BEGIN Entries provided

(** * BlackSwan oracle: the on-chain contract and the off-chain updater

    A shallow embedding of

    - [contracts/IBlackSwanOracle.sol]: the contract [BlackSwanOracle]
      that follows the interface in that file, with its dev-wallet
      allow-list (a [mapping(address => bool)] and an [address[]] kept
      side by side);
    - [src/index.js]: the updater service.  The repository carries two
      versions of the class [BlackSwanOracleService]: one that writes the
      two scores only ([ScoresOnly] below) and one that also pins the
      analysis documents to IPFS and writes their references
      ([WithAnalysis] below).

    The first part of the file holds the definitions, the second part the
    properties proved about them. *)

From Stdlib Require Import ZArith QArith Qround String List Lia.
From stdpp Require Import gmap strings list fin_maps pretty relations.

Set Warnings "-register-all".

Local Open Scope string_scope.
Local Open Scope list_scope.
Local Open Scope nat_scope.

(* ===================================================================== *)
(** * Part I: definitions                                                 *)
(* ===================================================================== *)

(* --------------------------------------------------------------------- *)
(** ** The contract [BlackSwanOracle]                                     *)
(* --------------------------------------------------------------------- *)

Module Oracle.

(** An [address] is a 160-bit number and a score a [uint256]; neither is
    ever computed with (scores are only stored, addresses only
    compared), so no wrap-around arises and both are plain [N]. *)
Definition address := N.
Definition uint256 := N.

END Entries provided

## Work task
Nothing but a number is asked for: how many lines of the records contain the word "Scope"?

## Result of this task
3